**Activity:**
Transcribe the records below line by line, exactly as they read.
START Supplied information
(** * PtitTacToe: the tic-tac-toe engine

    A shallow embedding of [src/app/Back/tic-tac-toe/tic-tac-toe-engine.ts]
    and [tic-tac-toe.models.ts], and of the component [App] that plays the
    game with a peer over a data connection.

    The file has two layers.  The first one gives every array and object its
    value: it is the engine as a state machine over snapshots.  The second one
    (module [Refs]) keeps the arrays and objects of the source in a store and
    the fields as references to them, so that sharing between the snapshot the
    engine owns and a snapshot a caller holds can be stated.  The last section
    shows that, read by value, the second layer does what the first one does.
    The component (module [App]) is a state machine over its fields; what it
    asks of the peer library is recorded as a trace of effects.

    Numbers are modelled by their mathematical value: the board size, the
    counts and the indices the engine computes are integers, and the
    arithmetic on them is exact, as it is on doubles below 2^53.  An engine
    that the constructor has built only counts the marks on its board; but
    [loadSnapshot] adopts the [moveCount] of the snapshot it is given, so a
    property of an arbitrary engine state that speaks of [moveCount + 1]
    assumes that the count is a safe integer ([safe_integer]).  Likewise a
    board is the list of its elements: a write past its end, which lengthens
    a JavaScript array, is no operation of the model, and a property of a
    write at an index a caller chooses assumes that the index names a cell. *)

From stdpp Require Import base numbers list list_numbers option sorting
  strings.

Local Open Scope Z_scope.

(** ** tic-tac-toe.models.ts *)

Inductive TicTacToePlayer := X | O.

#[global] Instance TicTacToePlayer_eq_dec : EqDecision TicTacToePlayer.
Proof. solve_decision. Defined.

(** [TicTacToePlayer | null]: [None] is [null]. *)
Abbreviation TicTacToeCell := (option TicTacToePlayer).

(** [TicTacToeCell[]] *)
Abbreviation TicTacToeBoard := (list TicTacToeCell).

Inductive TicTacToeStatus := Idle | InProgress | Won | Draw.

#[global] Instance TicTacToeStatus_eq_dec : EqDecision TicTacToeStatus.
Proof. solve_decision. Defined.

(** ** JavaScript numbers as they reach [playMove] and [canPlay]

    The argument [index: number] is any double.  What the engine does with it
    depends only on whether it is an integer, and on how it compares with
    integers, so a value is one of: an integer ([-0] is [Int 0]); a finite
    value strictly between two consecutive integers [below] and [below + 1];
    [NaN]; or an infinity. *)
Inductive number :=
  | Int (z : Z)
  | Fraction (below : Z)
  | NaN
  | PosInfinity
  | NegInfinity.

#[global] Instance number_eq_dec : EqDecision number.
Proof. solve_decision. Defined.

(** [Number.isInteger(x)] *)
Definition isInteger (x : number) : bool :=
  match x with Int _ => true | _ => false end.

(** [x >= k] for an integer [k] *)
Definition number_ge (x : number) (k : Z) : bool :=
  match x with
  | Int z => bool_decide (k ≤ z)
  | Fraction below => bool_decide (k ≤ below)
  | NaN => false
  | PosInfinity => true
  | NegInfinity => false
  end.

(** [x < k] for an integer [k] *)
Definition number_lt (x : number) (k : Z) : bool :=
  match x with
  | Int z => bool_decide (z < k)
  | Fraction below => bool_decide (below < k)
  | NaN => false
  | PosInfinity => false
  | NegInfinity => true
  end.

(** ** Moves and snapshots (tic-tac-toe.models.ts, continued) *)

(** [{ index: number; player: TicTacToePlayer }] *)
Record TicTacToeMove := Move { index : number; player : TicTacToePlayer }.

#[global] Instance TicTacToeMove_eq_dec : EqDecision TicTacToeMove.
Proof. solve_decision. Defined.

(** The optional fields [winner?] and [winningLine?] are [None] when the
    property is absent or [undefined]; [moveCount] and the indices of a
    winning line are integer valued numbers. *)
Record TicTacToeSnapshot := Snapshot {
  board : TicTacToeBoard;
  status : TicTacToeStatus;
  currentPlayer : TicTacToePlayer;
  winner : option TicTacToePlayer;
  winningLine : option (list Z);
  moveCount : Z;
  history : list TicTacToeMove
}.

#[global] Instance TicTacToeSnapshot_eq_dec : EqDecision TicTacToeSnapshot.
Proof. solve_decision. Defined.

(** ** Array reads

    [arr[i]] for an integer [i]: the element, or [undefined] ([None]) when [i]
    is not an index of the array. *)
Definition element {A : Type} (arr : list A) (i : Z) : option A :=
  if bool_decide (0 ≤ i) then arr !! Z.to_nat i else None.

(** [arr[x]] for any number [x]: only an integer can name an element. *)
Definition element_at {A : Type} (arr : list A) (x : number) : option A :=
  match x with
  | Int z => element arr z
  | _ => None
  end.

(** [arr[i]] where [i] itself may be [undefined] (the result of a
    destructuring that ran past the end of a line). *)
Definition element_opt {A : Type} (arr : list A) (i : option Z) : option A :=
  i ≫= element arr.

(** [Array.from({ length: n }, (_, idx) => f idx)] *)
Definition Array_from {A : Type} (n : Z) (f : Z → A) : list A :=
  f <$> seqZ 0 n.

(** ** The errors the engine throws

    The source throws [Error] objects that differ by their message:
    - [InvalidBoardSize]: 'Board size must be at least 3.'
    - [SizeMismatch]: 'Snapshot size does not match the configured board.'
    - [GameNotInProgress]: 'Game is not currently accepting moves.'
    - [IndexOutOfRange]: 'Move index must be an integer between 0 and ...'
    - [CellOccupied]: 'Cell ... is already occupied.'
    - [NoMovesAvailable]: 'No moves available.' *)
Inductive EngineError :=
  | InvalidBoardSize
  | SizeMismatch
  | GameNotInProgress
  | IndexOutOfRange
  | CellOccupied
  | NoMovesAvailable.

#[global] Instance EngineError_eq_dec : EqDecision EngineError.
Proof. solve_decision. Defined.

(** What a call does: it returns a value or throws. *)
Inductive outcome (A : Type) :=
  | Return (a : A)
  | Throw (e : EngineError).
Arguments Return {A} a.
Arguments Throw {A} e.

(** A method of an object whose state has type [S]: the state after the call
    and its outcome.  A throw keeps the state reached so far. *)
Definition method (S A : Type) : Type := S → S * outcome A.

Definition ret {S A : Type} (a : A) : method S A := λ s, (s, Return a).

Definition throw {S A : Type} (e : EngineError) : method S A := λ s, (s, Throw e).

Definition bind {S A B : Type} (m : method S A) (k : A → method S B) : method S B :=
  λ s, match m s with
       | (s', Return a) => k a s'
       | (s', Throw e) => (s', Throw e)
       end.

Definition get {S : Type} : method S S := λ s, (s, Return s).

Definition put {S : Type} (s : S) : method S unit := λ _, (s, Return tt).

Declare Scope method_scope.
Delimit Scope method_scope with method.
Notation "'let!' x := m 'in' k" := (bind m (λ x, k))
  (at level 10, x name, m at level 100, k at level 200,
   format "'let!'  x  :=  m  'in' '//' k") : method_scope.
Notation "m ;; k" := (bind m (λ _, k))
  (at level 100, k at level 200, right associativity) : method_scope.

(** ** tic-tac-toe-engine.ts, by value *)

(** The fields of [TicTacToeEngine]. *)
Record Engine := MkEngine {
  boardSize : Z;
  totalCells : Z;
  snapshot : TicTacToeSnapshot
}.

#[global] Instance Engine_eq_dec : EqDecision Engine.
Proof. solve_decision. Defined.

(** [this.snapshot = s] *)
Definition set_snapshot (s : TicTacToeSnapshot) : method Engine unit :=
  (let! this := get in
   put (MkEngine (boardSize this) (totalCells this) s))%method.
END Supplied information
**Solution to this exercise:**
(** * PtitTacToe: the tic-tac-toe engine

    A shallow embedding of [src/app/Back/tic-tac-toe/tic-tac-toe-engine.ts]
    and [tic-tac-toe.models.ts], and of the component [App] that plays the
    game with a peer over a data connection.

    The file has two layers.  The first one gives every array and object its
    value: it is the engine as a state machine over snapshots.  The second one
    (module [Refs]) keeps the arrays and objects of the source in a store and
    the fields as references to them, so that sharing between the snapshot the
    engine owns and a snapshot a caller holds can be stated.  The last section
    shows that, read by value, the second layer does what the first one does.
    The component (module [App]) is a state machine over its fields; what it
    asks of the peer library is recorded as a trace of effects.

    Numbers are modelled by their mathematical value: the board size, the
    counts and the indices the engine computes are integers, and the
    arithmetic on them is exact, as it is on doubles below 2^53.  An engine
    that the constructor has built only counts the marks on its board; but
    [loadSnapshot] adopts the [moveCount] of the snapshot it is given, so a
    property of an arbitrary engine state that speaks of [moveCount + 1]
    assumes that the count is a safe integer ([safe_integer]).  Likewise a
    board is the list of its elements: a write past its end, which lengthens
    a JavaScript array, is no operation of the model, and a property of a
    write at an index a caller chooses assumes that the index names a cell. *)

From stdpp Require Import base numbers list list_numbers option sorting
  strings.

Local Open Scope Z_scope.

(** ** tic-tac-toe.models.ts *)

Inductive TicTacToePlayer := X | O.

#[global] Instance TicTacToePlayer_eq_dec : EqDecision TicTacToePlayer.
Proof. solve_decision. Defined.

(** [TicTacToePlayer | null]: [None] is [null]. *)
Abbreviation TicTacToeCell := (option TicTacToePlayer).

(** [TicTacToeCell[]] *)
Abbreviation TicTacToeBoard := (list TicTacToeCell).

Inductive TicTacToeStatus := Idle | InProgress | Won | Draw.

#[global] Instance TicTacToeStatus_eq_dec : EqDecision TicTacToeStatus.
Proof. solve_decision. Defined.

(** ** JavaScript numbers as they reach [playMove] and [canPlay]

    The argument [index: number] is any double.  What the engine does with it
    depends only on whether it is an integer, and on how it compares with
    integers, so a value is one of: an integer ([-0] is [Int 0]); a finite
    value strictly between two consecutive integers [below] and [below + 1];
    [NaN]; or an infinity. *)
Inductive number :=
  | Int (z : Z)
  | Fraction (below : Z)
  | NaN
  | PosInfinity
  | NegInfinity.

#[global] Instance number_eq_dec : EqDecision number.
Proof. solve_decision. Defined.

(** [Number.isInteger(x)] *)
Definition isInteger (x : number) : bool :=
  match x with Int _ => true | _ => false end.

(** [x >= k] for an integer [k] *)
Definition number_ge (x : number) (k : Z) : bool :=
  match x with
  | Int z => bool_decide (k ≤ z)
  | Fraction below => bool_decide (k ≤ below)
  | NaN => false
  | PosInfinity => true
  | NegInfinity => false
  end.

(** [x < k] for an integer [k] *)
Definition number_lt (x : number) (k : Z) : bool :=
  match x with
  | Int z => bool_decide (z < k)
  | Fraction below => bool_decide (below < k)
  | NaN => false
  | PosInfinity => false
  | NegInfinity => true
  end.

(** ** Moves and snapshots (tic-tac-toe.models.ts, continued) *)

(** [{ index: number; player: TicTacToePlayer }] *)
Record TicTacToeMove := Move { index : number; player : TicTacToePlayer }.

#[global] Instance TicTacToeMove_eq_dec : EqDecision TicTacToeMove.
Proof. solve_decision. Defined.

(** The optional fields [winner?] and [winningLine?] are [None] when the
    property is absent or [undefined]; [moveCount] and the indices of a
    winning line are integer valued numbers. *)
Record TicTacToeSnapshot := Snapshot {
  board : TicTacToeBoard;
  status : TicTacToeStatus;
  currentPlayer : TicTacToePlayer;
  winner : option TicTacToePlayer;
  winningLine : option (list Z);
  moveCount : Z;
  history : list TicTacToeMove
}.

#[global] Instance TicTacToeSnapshot_eq_dec : EqDecision TicTacToeSnapshot.
Proof. solve_decision. Defined.

(** ** Array reads

    [arr[i]] for an integer [i]: the element, or [undefined] ([None]) when [i]
    is not an index of the array. *)
Definition element {A : Type} (arr : list A) (i : Z) : option A :=
  if bool_decide (0 ≤ i) then arr !! Z.to_nat i else None.

(** [arr[x]] for any number [x]: only an integer can name an element. *)
Definition element_at {A : Type} (arr : list A) (x : number) : option A :=
  match x with
  | Int z => element arr z
  | _ => None
  end.

(** [arr[i]] where [i] itself may be [undefined] (the result of a
    destructuring that ran past the end of a line). *)
Definition element_opt {A : Type} (arr : list A) (i : option Z) : option A :=
  i ≫= element arr.

(** [Array.from({ length: n }, (_, idx) => f idx)] *)
Definition Array_from {A : Type} (n : Z) (f : Z → A) : list A :=
  f <$> seqZ 0 n.

(** ** The errors the engine throws

    The source throws [Error] objects that differ by their message:
    - [InvalidBoardSize]: 'Board size must be at least 3.'
    - [SizeMismatch]: 'Snapshot size does not match the configured board.'
    - [GameNotInProgress]: 'Game is not currently accepting moves.'
    - [IndexOutOfRange]: 'Move index must be an integer between 0 and ...'
    - [CellOccupied]: 'Cell ... is already occupied.'
    - [NoMovesAvailable]: 'No moves available.' *)
Inductive EngineError :=
  | InvalidBoardSize
  | SizeMismatch
  | GameNotInProgress
  | IndexOutOfRange
  | CellOccupied
  | NoMovesAvailable.

#[global] Instance EngineError_eq_dec : EqDecision EngineError.
Proof. solve_decision. Defined.

(** What a call does: it returns a value or throws. *)
Inductive outcome (A : Type) :=
  | Return (a : A)
  | Throw (e : EngineError).
Arguments Return {A} a.
Arguments Throw {A} e.

(** A method of an object whose state has type [S]: the state after the call
    and its outcome.  A throw keeps the state reached so far. *)
Definition method (S A : Type) : Type := S → S * outcome A.

Definition ret {S A : Type} (a : A) : method S A := λ s, (s, Return a).

Definition throw {S A : Type} (e : EngineError) : method S A := λ s, (s, Throw e).

Definition bind {S A B : Type} (m : method S A) (k : A → method S B) : method S B :=
  λ s, match m s with
       | (s', Return a) => k a s'
       | (s', Throw e) => (s', Throw e)
       end.

Definition get {S : Type} : method S S := λ s, (s, Return s).

Definition put {S : Type} (s : S) : method S unit := λ _, (s, Return tt).

Declare Scope method_scope.
Delimit Scope method_scope with method.
Notation "'let!' x := m 'in' k" := (bind m (λ x, k))
  (at level 10, x name, m at level 100, k at level 200,
   format "'let!'  x  :=  m  'in' '//' k") : method_scope.
Notation "m ;; k" := (bind m (λ _, k))
  (at level 100, k at level 200, right associativity) : method_scope.

(** ** tic-tac-toe-engine.ts, by value *)

(** The fields of [TicTacToeEngine]. *)
Record Engine := MkEngine {
  boardSize : Z;
  totalCells : Z;
  snapshot : TicTacToeSnapshot
}.

#[global] Instance Engine_eq_dec : EqDecision Engine.
Proof. solve_decision. Defined.

(** [this.snapshot = s] *)
Definition set_snapshot (s : TicTacToeSnapshot) : method Engine unit :=
  (let! this := get in
   put (MkEngine (boardSize this) (totalCells this) s))%method.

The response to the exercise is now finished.